■ EXTRACTED RECORDS ■
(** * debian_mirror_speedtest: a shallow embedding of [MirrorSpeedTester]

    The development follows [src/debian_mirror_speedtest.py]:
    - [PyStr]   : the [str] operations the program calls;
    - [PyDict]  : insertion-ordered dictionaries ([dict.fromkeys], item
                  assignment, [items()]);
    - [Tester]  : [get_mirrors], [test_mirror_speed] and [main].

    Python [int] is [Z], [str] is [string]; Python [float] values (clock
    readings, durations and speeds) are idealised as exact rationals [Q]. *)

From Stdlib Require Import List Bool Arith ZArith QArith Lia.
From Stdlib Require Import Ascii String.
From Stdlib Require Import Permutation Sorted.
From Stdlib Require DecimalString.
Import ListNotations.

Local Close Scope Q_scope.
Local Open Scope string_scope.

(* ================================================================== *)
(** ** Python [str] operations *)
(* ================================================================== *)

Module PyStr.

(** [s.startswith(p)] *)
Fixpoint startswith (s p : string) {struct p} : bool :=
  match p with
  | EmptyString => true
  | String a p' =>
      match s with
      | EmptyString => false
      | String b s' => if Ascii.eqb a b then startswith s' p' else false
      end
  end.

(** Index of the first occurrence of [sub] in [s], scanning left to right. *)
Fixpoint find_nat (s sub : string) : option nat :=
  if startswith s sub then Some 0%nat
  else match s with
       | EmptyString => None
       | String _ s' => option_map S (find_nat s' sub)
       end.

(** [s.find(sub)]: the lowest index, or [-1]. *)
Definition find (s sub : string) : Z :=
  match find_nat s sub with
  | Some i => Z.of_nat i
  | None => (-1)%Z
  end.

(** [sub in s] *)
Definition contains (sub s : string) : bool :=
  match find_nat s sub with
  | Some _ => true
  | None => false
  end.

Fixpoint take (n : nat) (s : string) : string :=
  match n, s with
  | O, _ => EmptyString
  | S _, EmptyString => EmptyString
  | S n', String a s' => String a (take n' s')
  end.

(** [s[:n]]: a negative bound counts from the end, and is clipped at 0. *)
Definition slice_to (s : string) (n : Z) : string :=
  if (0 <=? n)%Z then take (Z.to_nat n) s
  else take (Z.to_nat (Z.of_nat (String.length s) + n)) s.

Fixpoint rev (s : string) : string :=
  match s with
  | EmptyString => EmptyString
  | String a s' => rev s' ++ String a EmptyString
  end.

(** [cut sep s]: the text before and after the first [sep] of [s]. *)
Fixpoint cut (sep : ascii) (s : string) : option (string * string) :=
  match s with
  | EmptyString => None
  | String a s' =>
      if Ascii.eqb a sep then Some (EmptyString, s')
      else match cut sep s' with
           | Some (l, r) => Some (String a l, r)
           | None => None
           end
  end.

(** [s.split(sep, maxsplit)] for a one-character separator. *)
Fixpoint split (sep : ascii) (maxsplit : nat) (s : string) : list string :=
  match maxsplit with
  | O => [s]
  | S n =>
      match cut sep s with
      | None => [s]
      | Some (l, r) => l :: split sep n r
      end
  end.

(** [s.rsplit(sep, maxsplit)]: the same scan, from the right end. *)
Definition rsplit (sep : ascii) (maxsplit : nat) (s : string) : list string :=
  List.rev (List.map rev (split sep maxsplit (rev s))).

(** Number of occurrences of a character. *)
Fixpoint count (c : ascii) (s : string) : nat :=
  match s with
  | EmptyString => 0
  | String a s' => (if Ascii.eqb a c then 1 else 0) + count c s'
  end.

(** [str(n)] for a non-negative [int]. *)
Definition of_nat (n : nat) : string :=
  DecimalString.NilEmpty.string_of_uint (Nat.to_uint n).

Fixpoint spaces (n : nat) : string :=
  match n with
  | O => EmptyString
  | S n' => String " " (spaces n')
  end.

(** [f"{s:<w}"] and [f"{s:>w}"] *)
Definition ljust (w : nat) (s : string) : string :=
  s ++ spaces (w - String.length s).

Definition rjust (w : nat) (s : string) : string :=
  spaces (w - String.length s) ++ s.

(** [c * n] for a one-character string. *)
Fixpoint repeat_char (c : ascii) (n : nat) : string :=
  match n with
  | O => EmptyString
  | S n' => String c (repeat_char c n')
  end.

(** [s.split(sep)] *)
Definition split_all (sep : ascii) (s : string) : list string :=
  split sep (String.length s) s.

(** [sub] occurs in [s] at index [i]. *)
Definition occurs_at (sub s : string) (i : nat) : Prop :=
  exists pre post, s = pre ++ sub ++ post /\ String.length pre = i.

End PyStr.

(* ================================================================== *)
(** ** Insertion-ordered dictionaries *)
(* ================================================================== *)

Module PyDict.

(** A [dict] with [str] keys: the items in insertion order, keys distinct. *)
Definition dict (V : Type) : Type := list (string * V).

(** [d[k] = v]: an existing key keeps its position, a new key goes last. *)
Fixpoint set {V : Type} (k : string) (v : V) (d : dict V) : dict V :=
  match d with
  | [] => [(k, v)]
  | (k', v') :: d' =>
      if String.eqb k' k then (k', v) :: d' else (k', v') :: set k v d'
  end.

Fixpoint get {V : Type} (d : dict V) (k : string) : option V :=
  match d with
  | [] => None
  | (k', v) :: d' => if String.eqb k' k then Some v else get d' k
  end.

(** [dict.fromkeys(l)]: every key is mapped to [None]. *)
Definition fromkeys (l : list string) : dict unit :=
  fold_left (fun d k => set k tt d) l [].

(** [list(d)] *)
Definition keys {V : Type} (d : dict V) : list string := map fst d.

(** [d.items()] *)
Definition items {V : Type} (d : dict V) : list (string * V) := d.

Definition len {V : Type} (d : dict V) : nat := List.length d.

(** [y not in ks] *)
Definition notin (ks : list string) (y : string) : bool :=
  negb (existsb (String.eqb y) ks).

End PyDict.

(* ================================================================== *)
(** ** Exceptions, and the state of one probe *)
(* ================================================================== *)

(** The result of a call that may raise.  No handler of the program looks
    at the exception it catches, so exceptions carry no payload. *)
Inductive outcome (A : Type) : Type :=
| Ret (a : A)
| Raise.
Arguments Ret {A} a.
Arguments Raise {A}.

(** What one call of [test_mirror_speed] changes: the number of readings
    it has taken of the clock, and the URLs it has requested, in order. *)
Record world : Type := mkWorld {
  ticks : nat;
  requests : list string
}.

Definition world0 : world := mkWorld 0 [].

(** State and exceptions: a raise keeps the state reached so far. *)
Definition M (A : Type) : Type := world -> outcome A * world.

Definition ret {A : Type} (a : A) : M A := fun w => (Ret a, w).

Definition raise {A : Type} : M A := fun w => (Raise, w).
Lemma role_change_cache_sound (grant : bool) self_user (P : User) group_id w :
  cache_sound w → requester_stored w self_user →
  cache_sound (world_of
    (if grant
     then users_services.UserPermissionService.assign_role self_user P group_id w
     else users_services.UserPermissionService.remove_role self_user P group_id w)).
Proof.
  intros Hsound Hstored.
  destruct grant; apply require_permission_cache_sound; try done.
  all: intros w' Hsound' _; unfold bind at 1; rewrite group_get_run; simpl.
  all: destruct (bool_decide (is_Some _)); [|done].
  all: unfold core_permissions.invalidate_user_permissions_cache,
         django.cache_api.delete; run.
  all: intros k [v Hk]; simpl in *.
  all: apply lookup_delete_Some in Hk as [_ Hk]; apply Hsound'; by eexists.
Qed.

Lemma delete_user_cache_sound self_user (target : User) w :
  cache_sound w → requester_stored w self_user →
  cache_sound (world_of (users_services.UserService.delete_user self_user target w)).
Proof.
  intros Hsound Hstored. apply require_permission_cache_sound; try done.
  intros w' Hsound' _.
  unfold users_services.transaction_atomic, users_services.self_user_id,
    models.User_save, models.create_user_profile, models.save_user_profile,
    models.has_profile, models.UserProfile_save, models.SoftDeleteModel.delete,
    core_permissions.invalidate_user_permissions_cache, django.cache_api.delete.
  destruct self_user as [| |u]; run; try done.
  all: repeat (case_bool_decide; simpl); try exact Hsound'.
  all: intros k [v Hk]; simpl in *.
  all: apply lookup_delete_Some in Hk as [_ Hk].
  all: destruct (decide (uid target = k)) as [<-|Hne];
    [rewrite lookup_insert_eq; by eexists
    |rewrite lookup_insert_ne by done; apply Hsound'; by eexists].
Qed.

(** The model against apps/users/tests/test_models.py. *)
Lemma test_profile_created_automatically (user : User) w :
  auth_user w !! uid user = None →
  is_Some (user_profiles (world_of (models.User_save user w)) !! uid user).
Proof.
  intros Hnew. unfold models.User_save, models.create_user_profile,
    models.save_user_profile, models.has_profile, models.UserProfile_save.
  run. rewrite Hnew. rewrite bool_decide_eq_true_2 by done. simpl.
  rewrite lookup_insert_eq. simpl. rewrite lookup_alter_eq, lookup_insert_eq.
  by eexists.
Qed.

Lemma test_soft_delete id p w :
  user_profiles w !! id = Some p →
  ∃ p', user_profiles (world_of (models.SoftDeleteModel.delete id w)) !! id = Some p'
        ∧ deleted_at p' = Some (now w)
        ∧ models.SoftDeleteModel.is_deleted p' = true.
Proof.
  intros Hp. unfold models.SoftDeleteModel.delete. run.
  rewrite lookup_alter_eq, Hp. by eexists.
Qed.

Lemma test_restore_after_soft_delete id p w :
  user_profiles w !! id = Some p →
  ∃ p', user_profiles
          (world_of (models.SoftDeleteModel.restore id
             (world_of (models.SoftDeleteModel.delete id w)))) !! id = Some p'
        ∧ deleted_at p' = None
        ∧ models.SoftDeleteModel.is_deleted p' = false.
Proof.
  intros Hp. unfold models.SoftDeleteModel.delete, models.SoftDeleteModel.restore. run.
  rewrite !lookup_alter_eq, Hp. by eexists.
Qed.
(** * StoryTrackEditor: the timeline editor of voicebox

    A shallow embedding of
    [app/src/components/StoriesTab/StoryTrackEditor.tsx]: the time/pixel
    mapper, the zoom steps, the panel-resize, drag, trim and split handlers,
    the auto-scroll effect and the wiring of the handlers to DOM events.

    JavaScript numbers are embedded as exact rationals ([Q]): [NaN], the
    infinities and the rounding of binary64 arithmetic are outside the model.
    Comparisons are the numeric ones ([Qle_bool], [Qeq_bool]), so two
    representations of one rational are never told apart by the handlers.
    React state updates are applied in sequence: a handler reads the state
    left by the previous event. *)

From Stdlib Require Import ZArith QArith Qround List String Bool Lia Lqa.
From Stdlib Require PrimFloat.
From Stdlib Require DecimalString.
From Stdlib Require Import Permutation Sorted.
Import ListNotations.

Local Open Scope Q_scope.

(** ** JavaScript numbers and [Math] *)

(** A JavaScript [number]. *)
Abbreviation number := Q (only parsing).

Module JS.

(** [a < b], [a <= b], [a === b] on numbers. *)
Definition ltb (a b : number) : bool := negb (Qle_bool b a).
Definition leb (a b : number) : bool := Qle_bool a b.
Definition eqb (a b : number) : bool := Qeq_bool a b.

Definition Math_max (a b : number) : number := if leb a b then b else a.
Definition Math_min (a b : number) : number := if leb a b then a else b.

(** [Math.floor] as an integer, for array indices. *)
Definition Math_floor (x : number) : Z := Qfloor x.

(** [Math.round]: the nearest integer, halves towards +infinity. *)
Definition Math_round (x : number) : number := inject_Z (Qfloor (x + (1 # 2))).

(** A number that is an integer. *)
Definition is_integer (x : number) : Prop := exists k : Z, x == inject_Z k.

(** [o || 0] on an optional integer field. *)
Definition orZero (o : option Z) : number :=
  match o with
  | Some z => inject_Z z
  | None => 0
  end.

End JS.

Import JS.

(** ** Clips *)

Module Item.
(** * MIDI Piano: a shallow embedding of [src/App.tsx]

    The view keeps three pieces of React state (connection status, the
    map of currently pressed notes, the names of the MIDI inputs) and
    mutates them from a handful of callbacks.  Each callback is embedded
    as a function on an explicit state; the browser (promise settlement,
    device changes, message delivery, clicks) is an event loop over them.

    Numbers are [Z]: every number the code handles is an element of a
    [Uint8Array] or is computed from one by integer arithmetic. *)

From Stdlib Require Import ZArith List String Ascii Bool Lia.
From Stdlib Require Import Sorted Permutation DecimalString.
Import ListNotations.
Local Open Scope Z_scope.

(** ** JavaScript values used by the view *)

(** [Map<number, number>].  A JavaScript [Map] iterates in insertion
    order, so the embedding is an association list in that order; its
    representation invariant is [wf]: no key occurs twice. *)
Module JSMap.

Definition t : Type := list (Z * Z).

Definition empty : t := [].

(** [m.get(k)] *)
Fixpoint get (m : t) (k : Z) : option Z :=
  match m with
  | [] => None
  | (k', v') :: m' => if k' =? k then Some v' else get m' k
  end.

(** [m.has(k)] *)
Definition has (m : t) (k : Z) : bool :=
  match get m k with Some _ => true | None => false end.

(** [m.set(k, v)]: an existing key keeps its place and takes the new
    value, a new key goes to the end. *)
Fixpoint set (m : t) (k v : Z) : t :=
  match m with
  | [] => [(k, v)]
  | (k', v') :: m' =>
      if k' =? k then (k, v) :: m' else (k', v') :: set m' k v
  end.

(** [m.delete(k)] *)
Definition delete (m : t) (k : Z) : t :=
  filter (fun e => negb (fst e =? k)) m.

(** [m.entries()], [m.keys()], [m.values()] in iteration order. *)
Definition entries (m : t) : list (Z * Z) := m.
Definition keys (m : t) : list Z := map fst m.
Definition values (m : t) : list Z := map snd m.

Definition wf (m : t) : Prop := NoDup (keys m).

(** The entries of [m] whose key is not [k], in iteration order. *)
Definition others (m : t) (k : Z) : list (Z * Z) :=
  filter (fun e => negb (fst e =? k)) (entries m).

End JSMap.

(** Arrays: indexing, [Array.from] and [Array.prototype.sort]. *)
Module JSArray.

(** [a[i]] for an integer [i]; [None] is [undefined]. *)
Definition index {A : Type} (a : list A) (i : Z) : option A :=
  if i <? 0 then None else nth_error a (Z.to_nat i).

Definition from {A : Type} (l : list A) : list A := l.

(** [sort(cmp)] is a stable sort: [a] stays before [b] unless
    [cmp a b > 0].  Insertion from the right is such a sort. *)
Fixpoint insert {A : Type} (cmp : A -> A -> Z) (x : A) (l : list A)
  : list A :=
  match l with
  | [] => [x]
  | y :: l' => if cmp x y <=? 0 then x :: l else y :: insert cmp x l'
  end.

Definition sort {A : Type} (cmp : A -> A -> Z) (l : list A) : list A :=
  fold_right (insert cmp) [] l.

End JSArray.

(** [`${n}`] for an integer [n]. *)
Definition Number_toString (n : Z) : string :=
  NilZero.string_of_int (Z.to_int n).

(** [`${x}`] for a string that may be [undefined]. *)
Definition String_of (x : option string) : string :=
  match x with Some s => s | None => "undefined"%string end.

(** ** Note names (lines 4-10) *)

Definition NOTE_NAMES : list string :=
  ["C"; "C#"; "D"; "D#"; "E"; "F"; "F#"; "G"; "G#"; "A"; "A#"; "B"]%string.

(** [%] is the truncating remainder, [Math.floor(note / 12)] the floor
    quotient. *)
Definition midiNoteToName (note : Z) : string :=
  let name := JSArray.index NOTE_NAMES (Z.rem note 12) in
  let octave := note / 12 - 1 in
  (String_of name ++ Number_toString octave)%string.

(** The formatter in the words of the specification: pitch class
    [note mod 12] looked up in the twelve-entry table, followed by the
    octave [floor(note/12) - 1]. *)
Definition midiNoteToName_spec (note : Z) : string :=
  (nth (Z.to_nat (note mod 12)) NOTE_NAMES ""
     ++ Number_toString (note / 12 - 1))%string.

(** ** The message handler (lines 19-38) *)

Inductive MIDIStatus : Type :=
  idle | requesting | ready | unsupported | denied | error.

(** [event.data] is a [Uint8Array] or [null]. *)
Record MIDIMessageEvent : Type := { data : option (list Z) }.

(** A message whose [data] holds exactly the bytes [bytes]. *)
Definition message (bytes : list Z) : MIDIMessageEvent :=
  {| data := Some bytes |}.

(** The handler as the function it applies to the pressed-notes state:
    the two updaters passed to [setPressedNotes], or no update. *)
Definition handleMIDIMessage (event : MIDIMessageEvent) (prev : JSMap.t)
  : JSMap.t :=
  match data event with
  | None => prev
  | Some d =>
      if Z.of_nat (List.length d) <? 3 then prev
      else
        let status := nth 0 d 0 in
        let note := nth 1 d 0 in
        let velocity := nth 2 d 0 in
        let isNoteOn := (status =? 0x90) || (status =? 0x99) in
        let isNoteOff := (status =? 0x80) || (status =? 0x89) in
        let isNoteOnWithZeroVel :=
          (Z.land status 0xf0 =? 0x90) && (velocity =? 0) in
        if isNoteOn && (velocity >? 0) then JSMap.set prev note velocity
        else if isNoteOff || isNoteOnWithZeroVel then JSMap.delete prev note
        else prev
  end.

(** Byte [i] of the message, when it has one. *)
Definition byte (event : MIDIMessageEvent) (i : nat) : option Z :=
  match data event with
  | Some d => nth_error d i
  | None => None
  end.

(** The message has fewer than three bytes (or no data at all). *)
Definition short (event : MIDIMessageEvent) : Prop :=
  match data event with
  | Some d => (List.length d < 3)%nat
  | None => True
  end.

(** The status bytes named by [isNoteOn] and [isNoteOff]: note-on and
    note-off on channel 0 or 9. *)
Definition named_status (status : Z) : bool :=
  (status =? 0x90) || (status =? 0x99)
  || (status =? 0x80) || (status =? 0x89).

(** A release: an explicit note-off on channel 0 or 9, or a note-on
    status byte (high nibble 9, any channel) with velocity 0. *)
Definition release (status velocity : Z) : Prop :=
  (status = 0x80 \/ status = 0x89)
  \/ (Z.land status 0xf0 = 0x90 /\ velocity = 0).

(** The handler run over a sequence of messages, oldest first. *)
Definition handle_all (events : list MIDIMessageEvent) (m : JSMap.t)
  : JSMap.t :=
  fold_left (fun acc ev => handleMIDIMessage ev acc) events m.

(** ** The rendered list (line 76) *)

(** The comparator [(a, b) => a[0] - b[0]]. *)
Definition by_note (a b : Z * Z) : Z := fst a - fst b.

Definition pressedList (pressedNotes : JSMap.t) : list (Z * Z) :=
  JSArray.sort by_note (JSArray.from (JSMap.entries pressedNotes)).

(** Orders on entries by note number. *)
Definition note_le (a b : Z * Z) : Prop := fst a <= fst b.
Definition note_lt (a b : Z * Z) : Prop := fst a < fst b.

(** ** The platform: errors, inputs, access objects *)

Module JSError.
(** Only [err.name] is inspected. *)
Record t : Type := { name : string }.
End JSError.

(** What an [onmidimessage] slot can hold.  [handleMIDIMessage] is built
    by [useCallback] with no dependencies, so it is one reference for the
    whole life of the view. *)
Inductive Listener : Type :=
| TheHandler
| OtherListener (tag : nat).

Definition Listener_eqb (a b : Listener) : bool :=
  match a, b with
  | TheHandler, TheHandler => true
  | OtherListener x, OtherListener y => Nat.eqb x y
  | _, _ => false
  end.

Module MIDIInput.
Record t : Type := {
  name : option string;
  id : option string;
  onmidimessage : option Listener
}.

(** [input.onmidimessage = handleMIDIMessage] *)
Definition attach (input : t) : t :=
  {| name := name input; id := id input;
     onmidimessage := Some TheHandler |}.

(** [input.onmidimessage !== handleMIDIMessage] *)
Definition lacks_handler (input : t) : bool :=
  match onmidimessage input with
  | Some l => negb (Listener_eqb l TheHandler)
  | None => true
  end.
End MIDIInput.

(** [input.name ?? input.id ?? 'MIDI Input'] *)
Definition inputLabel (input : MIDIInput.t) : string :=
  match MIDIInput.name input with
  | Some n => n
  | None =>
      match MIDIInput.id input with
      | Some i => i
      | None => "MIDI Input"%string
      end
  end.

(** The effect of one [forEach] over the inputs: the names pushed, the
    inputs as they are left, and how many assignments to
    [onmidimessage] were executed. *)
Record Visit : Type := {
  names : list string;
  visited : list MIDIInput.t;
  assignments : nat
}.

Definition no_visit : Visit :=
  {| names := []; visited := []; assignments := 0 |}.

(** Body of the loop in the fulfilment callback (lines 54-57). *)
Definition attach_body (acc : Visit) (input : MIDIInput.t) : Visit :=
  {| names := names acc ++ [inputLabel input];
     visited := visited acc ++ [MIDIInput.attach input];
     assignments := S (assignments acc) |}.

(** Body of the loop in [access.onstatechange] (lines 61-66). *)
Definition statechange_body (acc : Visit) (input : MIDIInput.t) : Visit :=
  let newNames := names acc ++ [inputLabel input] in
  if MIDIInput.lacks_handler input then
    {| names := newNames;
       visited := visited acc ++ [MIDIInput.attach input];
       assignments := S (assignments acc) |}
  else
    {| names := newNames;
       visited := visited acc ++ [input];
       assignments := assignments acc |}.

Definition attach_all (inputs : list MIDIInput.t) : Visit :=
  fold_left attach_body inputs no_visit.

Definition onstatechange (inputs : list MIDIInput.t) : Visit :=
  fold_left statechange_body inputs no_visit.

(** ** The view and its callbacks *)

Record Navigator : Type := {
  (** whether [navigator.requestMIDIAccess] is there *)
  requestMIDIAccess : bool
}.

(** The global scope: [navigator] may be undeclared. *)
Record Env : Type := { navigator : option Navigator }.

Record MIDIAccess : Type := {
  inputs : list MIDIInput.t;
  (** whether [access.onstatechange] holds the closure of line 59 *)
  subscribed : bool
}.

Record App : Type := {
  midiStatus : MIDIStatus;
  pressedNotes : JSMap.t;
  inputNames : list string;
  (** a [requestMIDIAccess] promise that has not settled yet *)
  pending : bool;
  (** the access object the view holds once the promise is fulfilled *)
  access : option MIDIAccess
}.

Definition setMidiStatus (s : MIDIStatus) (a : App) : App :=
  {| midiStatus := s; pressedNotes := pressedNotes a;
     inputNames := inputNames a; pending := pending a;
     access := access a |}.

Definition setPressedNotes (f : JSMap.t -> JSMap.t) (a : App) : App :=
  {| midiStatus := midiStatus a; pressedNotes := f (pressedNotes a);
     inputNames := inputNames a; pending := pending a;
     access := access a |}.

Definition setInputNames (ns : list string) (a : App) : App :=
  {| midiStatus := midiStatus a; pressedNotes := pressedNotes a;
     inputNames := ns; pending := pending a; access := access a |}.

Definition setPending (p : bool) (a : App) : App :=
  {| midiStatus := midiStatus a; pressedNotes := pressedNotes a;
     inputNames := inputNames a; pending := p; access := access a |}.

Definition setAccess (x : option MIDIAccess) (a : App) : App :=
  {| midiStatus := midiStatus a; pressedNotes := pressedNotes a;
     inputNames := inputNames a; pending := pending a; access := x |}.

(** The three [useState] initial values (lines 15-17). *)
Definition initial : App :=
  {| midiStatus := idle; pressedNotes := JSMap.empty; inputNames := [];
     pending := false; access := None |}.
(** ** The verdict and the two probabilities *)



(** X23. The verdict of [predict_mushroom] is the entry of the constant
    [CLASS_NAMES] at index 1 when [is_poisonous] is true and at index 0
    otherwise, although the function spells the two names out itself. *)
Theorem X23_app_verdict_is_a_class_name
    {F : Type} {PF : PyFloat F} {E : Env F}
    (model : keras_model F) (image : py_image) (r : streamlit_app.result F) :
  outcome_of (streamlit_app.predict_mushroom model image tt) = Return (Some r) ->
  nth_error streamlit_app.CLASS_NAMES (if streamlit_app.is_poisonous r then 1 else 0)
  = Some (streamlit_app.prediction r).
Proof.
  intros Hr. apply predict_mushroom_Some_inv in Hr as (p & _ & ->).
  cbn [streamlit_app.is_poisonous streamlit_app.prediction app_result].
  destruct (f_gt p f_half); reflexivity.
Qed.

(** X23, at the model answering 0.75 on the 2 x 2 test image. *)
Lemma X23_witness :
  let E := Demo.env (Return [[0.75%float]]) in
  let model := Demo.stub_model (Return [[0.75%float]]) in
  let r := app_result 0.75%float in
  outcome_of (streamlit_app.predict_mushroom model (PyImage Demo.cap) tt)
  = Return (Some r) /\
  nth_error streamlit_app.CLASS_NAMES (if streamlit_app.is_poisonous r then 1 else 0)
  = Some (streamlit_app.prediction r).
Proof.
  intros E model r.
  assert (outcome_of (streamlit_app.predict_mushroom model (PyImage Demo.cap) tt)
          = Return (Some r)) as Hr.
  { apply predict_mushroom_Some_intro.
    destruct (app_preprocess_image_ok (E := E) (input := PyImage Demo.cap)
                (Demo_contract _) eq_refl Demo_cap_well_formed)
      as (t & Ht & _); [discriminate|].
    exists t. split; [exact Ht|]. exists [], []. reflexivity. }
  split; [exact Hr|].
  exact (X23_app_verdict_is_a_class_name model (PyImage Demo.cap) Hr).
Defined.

■ WORK INSTRUCTION ■
All that should be written out is the stretch of lines above between the one holding "value, a new key goes to the end. *)" and the one holding "match x with", inclusive, exactly as given.

■ EXERCISE OUTPUT ■
    value, a new key goes to the end. *)
Fixpoint set (m : t) (k v : Z) : t :=
  match m with
  | [] => [(k, v)]
  | (k', v') :: m' =>
      if k' =? k then (k, v) :: m' else (k', v') :: set m' k v
  end.

(** [m.delete(k)] *)
Definition delete (m : t) (k : Z) : t :=
  filter (fun e => negb (fst e =? k)) m.

(** [m.entries()], [m.keys()], [m.values()] in iteration order. *)
Definition entries (m : t) : list (Z * Z) := m.
Definition keys (m : t) : list Z := map fst m.
Definition values (m : t) : list Z := map snd m.

Definition wf (m : t) : Prop := NoDup (keys m).

(** The entries of [m] whose key is not [k], in iteration order. *)
Definition others (m : t) (k : Z) : list (Z * Z) :=
  filter (fun e => negb (fst e =? k)) (entries m).

End JSMap.

(** Arrays: indexing, [Array.from] and [Array.prototype.sort]. *)
Module JSArray.

(** [a[i]] for an integer [i]; [None] is [undefined]. *)
Definition index {A : Type} (a : list A) (i : Z) : option A :=
  if i <? 0 then None else nth_error a (Z.to_nat i).

Definition from {A : Type} (l : list A) : list A := l.

(** [sort(cmp)] is a stable sort: [a] stays before [b] unless
    [cmp a b > 0].  Insertion from the right is such a sort. *)
Fixpoint insert {A : Type} (cmp : A -> A -> Z) (x : A) (l : list A)
  : list A :=
  match l with
  | [] => [x]
  | y :: l' => if cmp x y <=? 0 then x :: l else y :: insert cmp x l'
  end.

Definition sort {A : Type} (cmp : A -> A -> Z) (l : list A) : list A :=
  fold_right (insert cmp) [] l.

End JSArray.

(** [`${n}`] for an integer [n]. *)
Definition Number_toString (n : Z) : string :=
  NilZero.string_of_int (Z.to_int n).

(** [`${x}`] for a string that may be [undefined]. *)
Definition String_of (x : option string) : string :=
  match x with Some s => s | None => "undefined"%string end.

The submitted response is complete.